I am an amateur at this. I have my disk partitioned with opensuse 11.2 and Ubuntu9.10. I downloaded konquerer and was playing with it when my computer froze. I tried to restart it and it won’t restart in opensuse. the screen says
error:you need to load the kernel first
Press any key to continue
When I do it brings back to the opening screen. The only way I can get on the computer is if i go to Ubuntu.
I installed with a dvd and I’m not sure whose grub I’m using. I first installed suse and then i installed Ubuntu with a cd that partioned the hard drive.

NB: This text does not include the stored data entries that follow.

(* ===== verification/PosixAclFile.v ===== *)
(** * Reading and setting the NT ACL of a file

    The rest of source3/smbd/posix_acls.c: the attribute that keeps the flags of
    NT entries (user.SAMBA_PAI), the NT descriptor made from a POSIX ACL,
    [set_nt_acl] with its calls of the file system, and the changes of mode on
    files with an ACL. *)

From S2P Require Import Prelude.
From S2P Require Import DomSid.
From S2P Require Import SecModel.
From S2P Require Import SecDesc.
From S2P Require Import SecInherit.
From S2P Require Import Errmap.
From S2P Require Import FileAccess.
From S2P Require Import PosixAcl.
From stdpp Require Import prelude list.

#[local] Open Scope Z_scope.

(** ** The stored flags *)

Definition PAI_V1_VERSION : Z := 1.
Definition PAI_V1_ENTRIES_BASE : nat := 6.
Definition PAI_V1_ENTRY_LENGTH : nat := 5.
Definition PAI_V2_VERSION : Z := 2.
Definition PAI_V2_ENTRIES_BASE : nat := 7.
Definition PAI_V2_ENTRY_LENGTH : nat := 6.

Record pai_entry := Pai_entry { pe_flags : Z; pe_owner : ace_owner; pe_id : Z }.
Record pai_val := Pai_val { pv_sd_type : Z; entry_list : list pai_entry; def_entry_list : list pai_entry }.

Definition entry_val (o : ace_owner) (id : Z) : Z :=
  match o with UID_ACE | GID_ACE => id | WORLD_ACE => NO_ID end.
Definition get_entry_val (a : canon_ace) : Z := entry_val (ca_owner a) (ca_id a).
Definition get_pai_entry_val (e : pai_entry) : Z := entry_val (pe_owner e) (pe_id e).

Definition owner_value (o : ace_owner) : Z :=
  match o with UID_ACE => 0 | GID_ACE => 1 | WORLD_ACE => 2 end.

Definition pai_entry_bytes (a : canon_ace) : list Z :=
  [u8 (ca_flags a); owner_value (ca_owner a)] ++ le_bytes 4 (get_entry_val a).

Definition create_pai_buf_v2 (file dir : list canon_ace) (sd_type : Z) : list Z :=
  [PAI_V2_VERSION] ++ le_bytes 2 sd_type ++ le_bytes 2 (Z.of_nat (length file)) ++
  le_bytes 2 (Z.of_nat (length dir)) ++ concat (map pai_entry_bytes (file ++ dir)).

The suse dvd has a repair feature. But you may loose ubuntu in the process - as I think you don’t really understand how it all works! I don’t mean it will delete ubuntu. But it will probably install the suse grub and we may have to edit things after to get your ubuntu option back.
thanks, but right now I’m in the middle of my second semester and I don’t have the time to learn this. After the semester is done I will try to fix it and put my posts back on the board. Again thanks so much.
Hello there, I can see this is an old post but I have just experienced the same problem. Last night there was an update of the kernel and this morning when I boot it gave me the same error message as quoted earlier in the thread (that you have to load the kernel first).
Just like the other person, I have SUSE and Ubuntu, with Ubuntu being the second system and supposedly using its grub.
I can imagine that the boot is not possible since the grub has not registered the change in the suse kernel, thus not being able to load the kernel.
If indeed that is the matter, I have two questions:
-how to find what was the kernal that i installed last night?
-how to modify the grub in order to link to the correct kernel for suse?
@zinaf
The issue here was related to grub 2 from another distro
Your issue is related to a kernel update that has broken your grub or perhaps it’s that your new kernel didn’t install properly. Ideally you need the install dvd to repair this.
Hello everyone, I found a solution to my particular issue.
I can confirm that the problem consists of Ubuntu’s grub2 not reflecting the change in suse’s grub file.
The solution is extremely simple. The objective is to reflect the new kernel version in grub.cfg and to point to the correct initiation file for suse. Here is what you have to do:
boot in ubuntu
run:
sudo update-grub
it is as simple as that - no manual changes to the files, nothing. The annoying thing is that one has to do this each time there is a kernel update for suse. Perhaps once suse rolls out grub2 the problem will disappear.
I too have openSUSE 12.1, Win7, Mint 12 Cinnamon and Mint 12 KDE installed and am using Mint 12 KDE boot loader.
After a recent update I could no longed log into my usual desktop (I use openSUSE daily).
Thanks again for this poke in the ribs as I kinda already knew this but forgot in the panic of the moment.